### [Brief]
Please keep to the lines below from the one with "split_and!; [apply eq_true_iff_eq..|apply" through the one with "H; simpl in H", and restate them word for word, ends included.

### [The data]
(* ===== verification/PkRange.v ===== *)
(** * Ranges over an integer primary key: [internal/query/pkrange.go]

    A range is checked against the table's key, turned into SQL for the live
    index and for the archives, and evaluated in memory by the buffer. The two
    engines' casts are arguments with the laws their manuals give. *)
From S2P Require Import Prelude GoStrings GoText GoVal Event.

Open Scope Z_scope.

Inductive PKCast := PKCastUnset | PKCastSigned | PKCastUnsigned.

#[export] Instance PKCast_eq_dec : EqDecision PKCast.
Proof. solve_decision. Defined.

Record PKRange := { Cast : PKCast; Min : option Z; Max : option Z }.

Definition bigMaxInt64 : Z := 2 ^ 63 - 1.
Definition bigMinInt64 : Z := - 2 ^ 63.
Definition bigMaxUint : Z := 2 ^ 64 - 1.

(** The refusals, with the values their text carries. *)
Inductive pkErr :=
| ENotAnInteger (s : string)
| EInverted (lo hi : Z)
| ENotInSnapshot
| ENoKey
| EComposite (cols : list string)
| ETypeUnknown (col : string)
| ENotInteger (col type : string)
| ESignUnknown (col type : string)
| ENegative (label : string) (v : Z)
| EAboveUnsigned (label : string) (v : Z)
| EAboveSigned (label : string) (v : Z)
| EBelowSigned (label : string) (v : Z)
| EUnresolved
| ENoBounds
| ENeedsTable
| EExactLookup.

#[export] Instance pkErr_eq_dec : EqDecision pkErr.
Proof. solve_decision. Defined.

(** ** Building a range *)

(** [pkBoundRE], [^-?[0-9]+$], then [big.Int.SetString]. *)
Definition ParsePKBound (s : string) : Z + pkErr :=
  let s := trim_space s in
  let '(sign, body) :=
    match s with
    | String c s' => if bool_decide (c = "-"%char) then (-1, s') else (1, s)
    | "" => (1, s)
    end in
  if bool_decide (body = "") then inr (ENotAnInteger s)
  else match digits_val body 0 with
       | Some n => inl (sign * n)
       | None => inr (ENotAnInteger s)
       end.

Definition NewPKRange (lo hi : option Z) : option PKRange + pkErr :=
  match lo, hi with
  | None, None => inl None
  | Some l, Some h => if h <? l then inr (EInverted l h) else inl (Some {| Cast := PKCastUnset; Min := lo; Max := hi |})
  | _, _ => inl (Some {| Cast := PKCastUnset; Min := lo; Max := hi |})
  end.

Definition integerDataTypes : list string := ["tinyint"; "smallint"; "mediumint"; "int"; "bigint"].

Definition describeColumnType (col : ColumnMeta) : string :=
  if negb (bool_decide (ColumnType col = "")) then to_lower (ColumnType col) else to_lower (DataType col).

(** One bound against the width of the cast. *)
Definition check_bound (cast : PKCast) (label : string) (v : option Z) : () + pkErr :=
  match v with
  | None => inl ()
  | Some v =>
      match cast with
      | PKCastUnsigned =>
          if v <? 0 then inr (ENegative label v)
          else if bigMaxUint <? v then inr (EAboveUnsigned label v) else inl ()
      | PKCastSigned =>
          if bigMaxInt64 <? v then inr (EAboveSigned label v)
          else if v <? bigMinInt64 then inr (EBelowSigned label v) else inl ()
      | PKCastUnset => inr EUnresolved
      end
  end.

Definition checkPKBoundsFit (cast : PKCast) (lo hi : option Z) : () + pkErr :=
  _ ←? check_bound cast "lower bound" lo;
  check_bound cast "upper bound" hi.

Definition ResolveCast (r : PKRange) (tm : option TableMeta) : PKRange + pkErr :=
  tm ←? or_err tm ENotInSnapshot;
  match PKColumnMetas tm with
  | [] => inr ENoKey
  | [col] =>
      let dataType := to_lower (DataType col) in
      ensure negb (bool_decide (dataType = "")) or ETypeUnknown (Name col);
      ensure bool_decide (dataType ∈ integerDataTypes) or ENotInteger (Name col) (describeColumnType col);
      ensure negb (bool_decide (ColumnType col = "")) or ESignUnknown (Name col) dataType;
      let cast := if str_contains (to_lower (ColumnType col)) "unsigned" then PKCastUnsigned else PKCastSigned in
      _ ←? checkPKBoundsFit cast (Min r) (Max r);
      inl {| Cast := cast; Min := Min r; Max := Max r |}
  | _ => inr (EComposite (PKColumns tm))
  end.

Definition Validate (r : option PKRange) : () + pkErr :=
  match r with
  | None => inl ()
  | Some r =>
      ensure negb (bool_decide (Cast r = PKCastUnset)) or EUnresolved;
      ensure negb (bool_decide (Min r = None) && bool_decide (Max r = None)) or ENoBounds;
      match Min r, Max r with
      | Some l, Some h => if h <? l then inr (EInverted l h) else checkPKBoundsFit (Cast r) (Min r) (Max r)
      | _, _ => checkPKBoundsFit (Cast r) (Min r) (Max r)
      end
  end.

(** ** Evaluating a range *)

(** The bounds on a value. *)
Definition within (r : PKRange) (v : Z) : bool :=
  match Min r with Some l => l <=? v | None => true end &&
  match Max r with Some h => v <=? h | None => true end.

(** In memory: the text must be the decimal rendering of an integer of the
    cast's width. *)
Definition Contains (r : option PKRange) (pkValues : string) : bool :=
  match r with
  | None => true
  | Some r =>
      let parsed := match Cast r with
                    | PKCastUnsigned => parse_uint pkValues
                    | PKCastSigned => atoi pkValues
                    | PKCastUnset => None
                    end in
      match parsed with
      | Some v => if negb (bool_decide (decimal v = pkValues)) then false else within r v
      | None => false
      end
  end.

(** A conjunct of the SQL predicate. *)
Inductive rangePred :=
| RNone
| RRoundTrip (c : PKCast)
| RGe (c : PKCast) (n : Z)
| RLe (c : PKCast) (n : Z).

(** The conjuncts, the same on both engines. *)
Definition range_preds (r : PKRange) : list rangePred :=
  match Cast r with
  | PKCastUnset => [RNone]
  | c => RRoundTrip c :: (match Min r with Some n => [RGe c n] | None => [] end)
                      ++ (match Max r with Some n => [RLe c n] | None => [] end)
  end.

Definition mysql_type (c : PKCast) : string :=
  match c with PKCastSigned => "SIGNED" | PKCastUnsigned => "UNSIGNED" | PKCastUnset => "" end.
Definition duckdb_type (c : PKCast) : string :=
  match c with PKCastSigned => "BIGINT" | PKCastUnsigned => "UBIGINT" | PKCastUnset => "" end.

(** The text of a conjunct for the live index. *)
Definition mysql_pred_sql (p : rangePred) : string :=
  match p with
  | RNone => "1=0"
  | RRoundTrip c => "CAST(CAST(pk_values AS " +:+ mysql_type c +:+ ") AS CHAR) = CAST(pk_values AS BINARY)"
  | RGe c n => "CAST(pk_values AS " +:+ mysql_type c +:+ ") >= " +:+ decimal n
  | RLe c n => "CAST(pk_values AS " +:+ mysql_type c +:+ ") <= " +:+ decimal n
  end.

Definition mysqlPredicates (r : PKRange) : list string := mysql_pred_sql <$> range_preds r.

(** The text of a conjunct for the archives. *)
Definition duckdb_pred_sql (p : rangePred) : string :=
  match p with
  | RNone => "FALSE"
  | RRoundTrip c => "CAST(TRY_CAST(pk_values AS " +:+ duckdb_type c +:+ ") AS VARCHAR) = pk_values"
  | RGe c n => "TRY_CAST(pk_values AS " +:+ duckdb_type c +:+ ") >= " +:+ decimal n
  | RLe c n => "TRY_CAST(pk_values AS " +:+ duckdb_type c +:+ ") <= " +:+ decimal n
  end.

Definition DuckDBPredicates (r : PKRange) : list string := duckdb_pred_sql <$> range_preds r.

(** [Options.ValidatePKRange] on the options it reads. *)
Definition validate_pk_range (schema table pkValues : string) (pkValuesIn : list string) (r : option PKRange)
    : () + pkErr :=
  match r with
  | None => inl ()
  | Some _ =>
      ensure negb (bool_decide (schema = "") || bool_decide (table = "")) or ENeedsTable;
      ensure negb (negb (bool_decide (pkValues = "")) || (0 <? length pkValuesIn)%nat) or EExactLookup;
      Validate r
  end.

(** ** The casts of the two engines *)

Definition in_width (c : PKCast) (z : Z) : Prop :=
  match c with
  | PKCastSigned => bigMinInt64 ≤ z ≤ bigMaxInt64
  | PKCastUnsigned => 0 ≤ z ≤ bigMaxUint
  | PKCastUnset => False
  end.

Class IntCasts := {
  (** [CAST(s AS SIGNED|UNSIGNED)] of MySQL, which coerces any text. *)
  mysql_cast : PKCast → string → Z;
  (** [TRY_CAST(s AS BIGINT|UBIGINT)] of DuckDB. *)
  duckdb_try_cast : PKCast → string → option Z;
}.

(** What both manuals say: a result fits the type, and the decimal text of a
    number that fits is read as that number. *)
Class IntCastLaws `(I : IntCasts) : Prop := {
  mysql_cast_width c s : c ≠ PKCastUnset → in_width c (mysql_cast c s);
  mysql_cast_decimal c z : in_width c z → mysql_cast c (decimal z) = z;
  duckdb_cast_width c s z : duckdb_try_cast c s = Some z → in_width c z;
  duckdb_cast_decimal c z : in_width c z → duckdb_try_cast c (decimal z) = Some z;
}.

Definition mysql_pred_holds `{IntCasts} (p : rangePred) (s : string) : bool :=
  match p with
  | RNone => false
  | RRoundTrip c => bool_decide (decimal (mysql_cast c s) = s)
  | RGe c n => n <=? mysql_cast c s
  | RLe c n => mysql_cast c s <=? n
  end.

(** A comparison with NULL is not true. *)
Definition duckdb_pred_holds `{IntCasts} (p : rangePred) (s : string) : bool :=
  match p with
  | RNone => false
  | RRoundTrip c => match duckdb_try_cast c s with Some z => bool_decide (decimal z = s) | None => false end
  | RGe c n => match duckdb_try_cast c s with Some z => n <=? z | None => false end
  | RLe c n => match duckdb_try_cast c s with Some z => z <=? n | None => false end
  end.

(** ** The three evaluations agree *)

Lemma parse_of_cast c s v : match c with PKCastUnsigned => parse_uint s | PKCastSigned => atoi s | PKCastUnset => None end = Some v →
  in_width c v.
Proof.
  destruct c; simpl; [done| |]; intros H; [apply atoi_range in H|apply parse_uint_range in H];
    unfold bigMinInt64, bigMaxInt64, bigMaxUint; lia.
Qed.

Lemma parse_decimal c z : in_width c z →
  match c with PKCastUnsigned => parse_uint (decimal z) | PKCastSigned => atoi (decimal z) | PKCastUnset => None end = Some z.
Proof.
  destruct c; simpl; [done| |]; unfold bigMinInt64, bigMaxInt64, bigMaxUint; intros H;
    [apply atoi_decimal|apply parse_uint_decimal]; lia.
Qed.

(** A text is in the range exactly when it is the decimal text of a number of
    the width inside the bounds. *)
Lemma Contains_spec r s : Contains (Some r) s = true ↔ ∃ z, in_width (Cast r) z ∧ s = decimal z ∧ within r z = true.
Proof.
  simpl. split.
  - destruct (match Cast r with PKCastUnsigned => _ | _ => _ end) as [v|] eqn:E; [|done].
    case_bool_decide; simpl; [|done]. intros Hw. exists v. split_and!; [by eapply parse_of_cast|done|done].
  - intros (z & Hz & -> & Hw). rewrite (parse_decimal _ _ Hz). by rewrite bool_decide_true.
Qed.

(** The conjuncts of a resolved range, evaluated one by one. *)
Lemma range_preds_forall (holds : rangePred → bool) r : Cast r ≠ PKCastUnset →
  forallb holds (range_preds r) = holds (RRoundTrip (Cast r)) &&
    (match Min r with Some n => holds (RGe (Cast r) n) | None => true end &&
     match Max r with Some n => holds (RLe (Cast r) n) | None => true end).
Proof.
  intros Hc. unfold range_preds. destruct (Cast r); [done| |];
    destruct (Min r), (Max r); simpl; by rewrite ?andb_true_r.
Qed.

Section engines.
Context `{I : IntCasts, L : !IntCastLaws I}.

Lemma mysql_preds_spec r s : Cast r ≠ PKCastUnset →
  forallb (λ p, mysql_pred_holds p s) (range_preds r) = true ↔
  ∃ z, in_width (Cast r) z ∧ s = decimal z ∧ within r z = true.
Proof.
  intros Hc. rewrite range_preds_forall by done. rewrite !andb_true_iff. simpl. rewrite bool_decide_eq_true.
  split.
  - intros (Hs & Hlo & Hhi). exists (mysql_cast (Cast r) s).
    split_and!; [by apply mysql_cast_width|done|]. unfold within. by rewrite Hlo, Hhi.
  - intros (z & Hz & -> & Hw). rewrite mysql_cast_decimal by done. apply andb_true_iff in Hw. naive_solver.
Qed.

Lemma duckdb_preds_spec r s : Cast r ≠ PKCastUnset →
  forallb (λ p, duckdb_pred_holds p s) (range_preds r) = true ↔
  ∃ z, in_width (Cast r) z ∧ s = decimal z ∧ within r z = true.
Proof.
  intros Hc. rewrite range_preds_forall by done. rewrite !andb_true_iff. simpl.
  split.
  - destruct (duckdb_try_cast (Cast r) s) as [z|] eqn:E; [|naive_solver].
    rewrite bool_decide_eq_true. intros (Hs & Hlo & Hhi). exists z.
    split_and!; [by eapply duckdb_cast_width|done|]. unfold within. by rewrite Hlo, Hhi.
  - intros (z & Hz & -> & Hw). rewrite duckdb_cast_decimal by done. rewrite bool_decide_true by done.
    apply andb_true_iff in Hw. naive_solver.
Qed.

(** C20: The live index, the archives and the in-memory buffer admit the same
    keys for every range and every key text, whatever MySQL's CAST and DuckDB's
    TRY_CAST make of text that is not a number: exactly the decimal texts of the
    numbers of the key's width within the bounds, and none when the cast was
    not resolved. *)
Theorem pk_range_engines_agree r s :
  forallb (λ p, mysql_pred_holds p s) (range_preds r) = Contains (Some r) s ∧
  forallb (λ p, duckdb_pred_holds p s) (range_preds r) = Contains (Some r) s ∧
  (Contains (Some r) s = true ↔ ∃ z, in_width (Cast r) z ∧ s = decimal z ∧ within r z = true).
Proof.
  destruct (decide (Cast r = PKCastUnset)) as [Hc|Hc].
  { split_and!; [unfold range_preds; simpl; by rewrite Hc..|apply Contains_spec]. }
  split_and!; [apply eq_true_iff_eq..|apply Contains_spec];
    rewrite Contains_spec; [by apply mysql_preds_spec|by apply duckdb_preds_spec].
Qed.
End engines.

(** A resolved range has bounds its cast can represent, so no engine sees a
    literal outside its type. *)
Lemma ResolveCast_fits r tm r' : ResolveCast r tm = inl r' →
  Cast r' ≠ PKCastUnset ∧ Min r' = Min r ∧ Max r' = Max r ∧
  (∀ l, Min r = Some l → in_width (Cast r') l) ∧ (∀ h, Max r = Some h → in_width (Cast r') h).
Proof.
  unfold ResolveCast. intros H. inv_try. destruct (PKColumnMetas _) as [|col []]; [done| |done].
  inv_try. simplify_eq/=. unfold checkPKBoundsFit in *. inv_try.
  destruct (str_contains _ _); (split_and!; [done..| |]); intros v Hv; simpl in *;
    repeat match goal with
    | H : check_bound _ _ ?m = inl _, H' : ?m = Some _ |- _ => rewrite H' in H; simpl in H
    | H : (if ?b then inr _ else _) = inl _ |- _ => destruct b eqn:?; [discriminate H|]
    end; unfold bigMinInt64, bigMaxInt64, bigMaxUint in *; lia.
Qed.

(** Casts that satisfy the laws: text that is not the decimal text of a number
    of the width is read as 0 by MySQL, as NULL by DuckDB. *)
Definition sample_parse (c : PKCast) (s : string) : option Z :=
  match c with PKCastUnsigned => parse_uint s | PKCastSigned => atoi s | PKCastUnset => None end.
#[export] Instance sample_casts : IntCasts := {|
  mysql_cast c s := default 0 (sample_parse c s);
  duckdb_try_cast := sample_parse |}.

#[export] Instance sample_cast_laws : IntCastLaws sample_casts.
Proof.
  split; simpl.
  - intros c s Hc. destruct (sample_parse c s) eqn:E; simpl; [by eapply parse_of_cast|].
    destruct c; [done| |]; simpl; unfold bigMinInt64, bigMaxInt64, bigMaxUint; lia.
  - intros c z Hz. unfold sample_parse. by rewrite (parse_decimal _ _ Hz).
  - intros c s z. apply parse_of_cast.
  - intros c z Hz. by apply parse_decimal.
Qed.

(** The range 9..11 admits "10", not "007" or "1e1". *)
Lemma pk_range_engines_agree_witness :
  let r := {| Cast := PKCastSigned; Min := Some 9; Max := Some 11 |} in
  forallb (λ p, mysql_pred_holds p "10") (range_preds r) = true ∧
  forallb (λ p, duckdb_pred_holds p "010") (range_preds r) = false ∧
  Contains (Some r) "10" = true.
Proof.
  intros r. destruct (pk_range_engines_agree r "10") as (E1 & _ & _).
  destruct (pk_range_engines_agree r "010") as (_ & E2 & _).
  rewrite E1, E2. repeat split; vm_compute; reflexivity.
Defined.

### [Finished exercise]
  split_and!; [apply eq_true_iff_eq..|apply Contains_spec];
    rewrite Contains_spec; [by apply mysql_preds_spec|by apply duckdb_preds_spec].
Qed.
End engines.

(** A resolved range has bounds its cast can represent, so no engine sees a
    literal outside its type. *)
Lemma ResolveCast_fits r tm r' : ResolveCast r tm = inl r' →
  Cast r' ≠ PKCastUnset ∧ Min r' = Min r ∧ Max r' = Max r ∧
  (∀ l, Min r = Some l → in_width (Cast r') l) ∧ (∀ h, Max r = Some h → in_width (Cast r') h).
Proof.
  unfold ResolveCast. intros H. inv_try. destruct (PKColumnMetas _) as [|col []]; [done| |done].
  inv_try. simplify_eq/=. unfold checkPKBoundsFit in *. inv_try.
  destruct (str_contains _ _); (split_and!; [done..| |]); intros v Hv; simpl in *;
    repeat match goal with
    | H : check_bound _ _ ?m = inl _, H' : ?m = Some _ |- _ => rewrite H' in H; simpl in H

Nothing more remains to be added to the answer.